Danville High School sophomore Ivan Oblea’s logo won first place, and Gov. Asa Hutchinson came to the school earlier this month to announce the winner.

Oblea, 16, smiled as his name was called.

“I thought somebody else would win; I didn’t expect to win myself,” he said. The logo was a tree, “and I put people around the tree and put an apple in it to show healthiness.”

He said the governor told him, “Good job.”

Jenni Phomsithi, instructional facilitator for the Danville School District, is a member of the Healthy Active Yell Committee.

She said the logo will be used on social media and Facebook.

“We’re planning for things like glow runs in the fall,” she said, and the logo will be on T-shirts and water bottles and “whatever we hand out.”

Phomsithi said it was exciting to have the governor visit the school because teachers and staff got to show off other areas and projects of which they are proud.

“We were super excited because we got to show him all the things we’ve done to increase student health and community health,” she said. “A lot of projects we’ve done, including the fitness center, are open to the community.”

The Danville School District has focused on improving the health of its students and residents for a while.
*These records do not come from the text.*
(* ===== verification/VcdmFacts.v ===== *)
(** * VCDM 2 data integrity and JWT credentials: theorems (marty-verification, [vcdm.rs])

    What it takes for a presentation, a credential and a VC-JWT to be valid; what a
    completed credential is; and what the capturing signer hands out. *)

From stdpp Require Import pretty.
From Stdlib Require Import Floats.SpecFloat.
From S2P Require Import Prelude Des Governance RustF64 PolicyService EvidencePolicy CryptoKit DeviceAuth Issuance JwtVc VcdmIssuance Base64 JwtVcFacts Vcdm.
Local Open Scope string_scope.
Local Open Scope Z_scope.

#[local] Abbreviation bytes := (list Z).
#[local] Abbreviation JsonMap := (list (string * Value)).

(** ** Lists of errors *)

Lemma push_error_nil b m : push_error b m = [] <-> b = false.
Proof. by destruct b. Qed.

Lemma no_errors {A} (l : list A) : match l with [] => true | _ => false end = true <-> l = [].
Proof. by destruct l. Qed.

Lemma concat_empty {A} (ls : list (list A)) : concat ls = [] <-> Forall (fun l => l = []) ls.
Proof. induction ls as [|l ls IH]; cbn; [by split|]. rewrite app_nil, Forall_cons. tauto. Qed.

Lemma fmap_nil_iff {A B} (f : A -> B) l : f <$> l = [] <-> l = [].
Proof. by destruct l. Qed.

Lemma negb_bool_decide_false (P : Prop) `{!Decision P} : negb (bool_decide P) = false <-> P.
Proof. rewrite negb_false_iff. apply bool_decide_eq_true. Qed.

Lemma lift_with_no_panic {A} context (r : string + A) : lift_with context r <> Panic.
Proof. by destruct r. Qed.

Lemma lift_with_Ok {A} context (r : string + A) a : lift_with context r = Ok a <-> r = inr a.
Proof. destruct r; cbn; naive_solver. Qed.

(** A result that is not a panic reports no error exactly when it succeeded. *)
Lemma error_of_nil {A} (r : res string A) : r <> Panic -> (error_of r = [] <-> is_Ok r = true).
Proof. by destruct r. Qed.

(** ** Proofs of a document *)

Definition proof_text (proof : Value) (name : string) : option string := value_get name proof ≫= as_str.

(** The method of a proof is a DID URL of the expected controller. *)
Definition method_holds (controller method : option string) : Prop :=
  exists m did fragment, method = Some m /\ str_starts_with m "did:" = true /\ split_once "#" m = Some (did, fragment) /\
    did <> "" /\ fragment <> "" /\ (forall c, controller = Some c -> did = c).

Record ProofHolds (purpose : string) (challenge domain controller : option string) (proof : Value) : Prop := {
  ph_type : proof_text proof "type" = Some "DataIntegrityProof";
  ph_cryptosuite : proof_text proof "cryptosuite" = Some "eddsa-rdfc-2022";
  ph_purpose : proof_text proof "proofPurpose" = Some purpose;
  ph_method : method_holds controller (proof_text proof "verificationMethod");
  ph_value : exists v, proof_text proof "proofValue" = Some v /\ str_starts_with v "z" = true /\ 1 < str_len v;
  ph_challenge : forall e, challenge = Some e -> proof_text proof "challenge" = Some e;
  ph_domain : forall e, domain = Some e -> proof_text proof "domain" = Some e;
}.

Lemma expected_text (expected actual : option string) :
  match expected with Some e => negb (bool_decide (actual = Some e)) | None => false end = false <->
  (forall e, expected = Some e -> actual = Some e).
Proof.
  destruct expected as [e|]; [|by split].
  rewrite negb_bool_decide_false. split; [intros ? ? [= <-]; done|auto].
Qed.

Lemma method_no_errors controller method a b :
  push_error (negb (match method with Some m => is_did_url m | None => false end)) a = [] /\
  push_error (match method, controller with
              | Some m, Some c => negb (bool_decide (did_of m = Some c)) | _, _ => false end) b = [] <->
  method_holds controller method.
Proof.
  rewrite !push_error_nil, negb_false_iff. unfold method_holds, is_did_url, did_of.
  destruct method as [m|]; [|split; [by intros []|intros (?&?&?&?&_); done]].
  destruct (split_once "#" m) as [[did fragment]|] eqn:Hs.
  2:{ split; [rewrite andb_false_r; by intros []|intros (?&?&?&[= <-]&_&?&_); congruence]. }
  rewrite andb_true_iff, andb_true_iff, !negb_true_iff, !String.eqb_neq. cbn [fmap option_fmap option_map fst].
  split.
  - intros [(Hd & Hdid & Hf) Hc]. exists m, did, fragment. split_and!; try done.
    intros c ->. apply negb_bool_decide_false in Hc. congruence.
  - intros (m'&did'&fragment'&[= <-]&Hd&Hs'&Hdid&Hf&Hc). simplify_eq. split; [done|].
    destruct controller as [c|]; [|done]. apply negb_bool_decide_false. by rewrite (Hc c).
Qed.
Phomsithi wrote and received a $100,000 grant in 2015 to create the Living Positively Fitness Center at S.C. Tucker Elementary School.

The district also received a $30,000 joint-use grant in early 2016 from the Arkansas Department of Education’s Coordinated School Health Office. The district partnered with the city to open an outdoor fitness center at the Danville City Park, which is less than a mile from the school.

It’s open 24/7, she said.

“We have 19 pieces of equipment, some of which will allow multiple users at once. The equipment includes ellipticals, bikes, climbing pieces, leg presses, strength/stretch bars and more,” she said.

Phomsithi said that every time she drives by, people of all ages and ethnicities are using the equipment.

“The project is doing just what it was intended to do, which is provide a free place for everyone to exercise in hopes of reducing the overweight and obese population in our schools and community,” she said.

Phomsithi is also writing a $150,000 grant, which is due in July, to replace water fountains in the Yell County schools with water-bottle-filling stations.

“We focused on the exercise a lot,” but she said Day found out in her surveys that “students are still eating poorly and bringing sodas for lunch.” Danville doesn’t sell soft drinks, but Phomsithi said some schools in the county do.

The idea is to get students to bring their own water bottles, “and kids like the novelty of filling them up,” she said.

Day called Phomsithi “an excellent grant-writer.”

“We really wanted to address sugar-sweetened beverages with the kids,” Day said. “That was part of this grant. If you can get people used to drinking water, if it gets to be a habit, it will continue into the home life.”

Whatever it takes to help Yell County students and adults get healthy, the women said, they’re willing to try.